Märkus.
Juurdepääs sellele lehele nõuab autoriseerimist. Võite proovida sisse logida või kausta vahetada.
Juurdepääs sellele lehele nõuab autoriseerimist. Võite proovida kausta vahetada.
Change data feed (CDF) tracks row-level changes between versions of a Delta Lake table or Apache Iceberg v3 table.
Azure Databricks supports two approaches:
- Automatic change data feed: Computes changes during table reads using row lineage metadata. This doesn't require individual table configuration and works on Delta Lake and Apache Iceberg v3 tables. See Automatic change data feed.
- Legacy change data feed: Materializes changes during table writes. Only supports Delta Lake tables. Requires individual table configuration. See Legacy change data feed for Delta Lake.
You can use change data feed for common data use cases including:
- Incremental ETL pipelines that process only the rows that changed since the last pipeline run.
- Audit trails that track data modifications for compliance and governance requirements.
- Data replication workloads that sync changes to downstream tables, caches, or external systems.
Automatic change data feed
Important
This feature is in Public Preview.
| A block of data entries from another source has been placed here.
Definition set_quality_var (a : app) (q : string) : app :=
  {| url_var := url_var a;
     quality_var := q;
     shown := shown a;
     formats_data := formats_data a;
     download_thread := download_thread a |}.

Definition set_formats_data (a : app) (d : dict) : app :=
  {| url_var := url_var a;
     quality_var := quality_var a;
     shown := shown a;
     formats_data := d;
     download_thread := download_thread a |}.

(** [update_quality_combo] *)
Definition update_quality_combo (w : window) (qualities : list string)
  (title : string) : window * list event :=
  match qualities with
  | q0 :: _ =>
      ({| core := set_quality_var (core w) q0;
          combo_values := qualities;
          download_btn := true |},
       [status_set (Found (List.length qualities) (substring 0 50 title))])
  | [] =>
      (w, [showwarning NoCompatibleQualities; status_set NoQualitiesFound])
  end.

(** How the metadata query ends: with the [title] and [formats] read
    from the document, or with one of the exceptions [fetch_thread]
    names. *)
Inductive fetched :=
| Document (title : string) (formats : list fmt)
| CalledProcessError (stderr : option string)
| JSONDecodeError
| OtherException (text : string).

(** [e.stderr or "Failed to fetch video information"] *)
Definition error_msg (stderr : option string) : string :=
  match stderr with
  | Some (String c s) => String c s
  | _ => "Failed to fetch video information"
  end.

(** [fetch_thread], with the call of [update_quality_combo] that it
    hands to the main loop. *)
Definition fetch_thread (w : window) (r : fetched) : window * list event :=
  let start := [status_set FetchingQualities; progress_set 0%Q] in
  match r with
  | Document title formats =>
      let data := fetch_qualities formats in
      let w1 :=
        {| core := set_formats_data (core w) data;
           combo_values := combo_values w;
           download_btn := download_btn w |} in
      (fst (update_quality_combo w1 (map fst data) title),
       (start ++ snd (update_quality_combo w1 (map fst data) title))%list)
  | CalledProcessError stderr =>
      (w, (start ++ [showerror (FetchError (error_msg stderr));
                     status_set ErrorFetchingQualities])%list)
  | JSONDecodeError =>
      (w, (start ++ [showerror ParseFailed; status_set ErrorParsingData])%list)
  | OtherException text =>
      (w, (start ++ [showerror (UnexpectedError text);
                     status_set ErrorOccurred])%list)
  end.

(** How the download process ends: with an exit status after its
    lines, or with an exception raised by [Popen] or while the lines
    are read. *)
Inductive process :=
| Exits (lines : list text) (returncode : Z)
| Raises (lines : list text) (text : string).

(** What the loop of [download_thread] hands over for one line. *)
Definition line_events (line : text) : list event :=
  match extract line with
  | Some {| percent := Some p; stage := Downloading |} =>
      [progress_set p; status_set DownloadingNow]
  | Some {| percent := _; stage := Merging |} => [status_set MergingNow]
  | _ => []
  end.

(** [cmd] of [download_thread]; [output_path] is
    [str(self.videos_folder / "%(title)s.%(ext)s")]. *)
Definition download_cmd (output_path format_selector url : string)
  : list string :=
  ["yt-dlp"; "-f"; format_selector; "--merge-output-format"; "mp4";
   "-o"; output_path; url].

(** [download_thread], on the state [a] it finds when it starts. *)
Definition download_thread_body (output_path : string) (a : app)
  (p : process) : list event :=
  ([button_state false; status_set Starting; progress_set 0%Q]
   ++ match dict_get (quality_var a) (formats_data a) with
      | None =>
          [showerror (DownloadError (KeyError (quality_var a)));
           status_set DownloadErrorStatus]
      | Some format_info =>
          popen (download_cmd output_path (format_selector format_info)
                   (string_of_list_ascii (strip (lit (url_var a)))))
          :: match p with
             | Exits lines returncode =>
                 flat_map line_events lines
                 ++ (if Z.eqb returncode 0
                     then [progress_set 100%Q; status_set Completed;
                           showinfo DownloadedTo]
                     else [status_set DownloadFailed;
                           showerror DownloadFailedTryAgain])
             | Raises lines text =>
                 flat_map line_events lines
                 ++ [showerror (DownloadError (Raised text));
                     status_set DownloadErrorStatus]
             end
      end
   ++ [button_state true])%list.

(** The value of the last [progress_var.set] of a trace. *)
Definition last_progress (t : list event) : option Q :=
  fold_left (fun acc ev =>
               match ev with
               | progress_set p => Some p
               | _ => acc
               end) t None.

Definition is_button (ev : event) : bool :=
  match ev with
  | button_state _ => true
  | _ => false
  end.

End Session.

(** * Vocabulary of the statements *)

Import Resolver Progress App.

Local Open Scope string_scope.
Local Open Scope list_scope.

Arguments is_char a c : simpl never.
Arguments is_digit c : simpl never.
Arguments is_space c : simpl never.

(** ** Resolver *)

(** A stored value was built from a descriptor of [formats]: a combined
    one for [Single], a video-only one and the best audio descriptor for
    [Paired]. *)
Definition from_formats (formats : list fmt) (e : entry) : Prop :=
  match e with
  | Single f =>
      In f formats /\ video_with_audio f = true
      /\ truthy_height f = Some (entry_height e)
  | Paired v a h t =>
      exists f b,
        In f formats /\ video_only f = true /\ truthy_height f = Some h
        /\ find_best_audio formats = Some b
        /\ v = format_id f /\ a = format_id b /\ t = or0 (tbr f)
  end.

(** Keys are unique, every key is the label of its value's height, and
    every value comes from [formats]. *)
Definition well_formed (formats : list fmt) (m : dict) : Prop :=
  NoDup (map fst m)
  /\ forall k e, In (k, e) m ->
       k = quality_key (entry_height e) /\ from_formats formats e.

(** What the inner loop has found after the descriptors [seen]. *)
Definition best_so_far (seen : list fmt) (best : option fmt) : Prop :=
  match best with
  | None => forall f, In f seen -> audio_only f = false
  | Some a =>
      In a seen /\ audio_only a = true
      /\ forall b, In b seen -> audio_only b = true ->
           (or0 (abr b) <= or0 (abr a))%Q
  end.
Workspace admins can control access to this feature from the Previews page. See Manage Azure Databricks previews.
Automatic change data feed computes row-level changes at query time, rather than at write time, using row tracking for Delta Lake and row lineage for Apache Iceberg v3. Unlike legacy change data feed, automatic change data feed doesn't require individual table configuration and works on Delta Lake tables and Apache Iceberg v3 tables.
Because changes are not computed on every write for MERGE INTO and UPDATE operations, automatic change data feed improves write performance and reduces storage costs, compared to legacy change data feed.
Automatic change data feed uses the same table_changes() and readChangeFeed APIs as legacy change data feed and works with batch queries, Structured Streaming, and Databricks-to-Databricks Delta Lake Sharing. See Read changes in batch queries and Incrementally process change data.
Requirements
- Databricks Runtime 18 or above
- A supported table format that is registered in Unity Catalog:
- A managed table in Delta Lake format with row tracking enabled or in Iceberg v3 format.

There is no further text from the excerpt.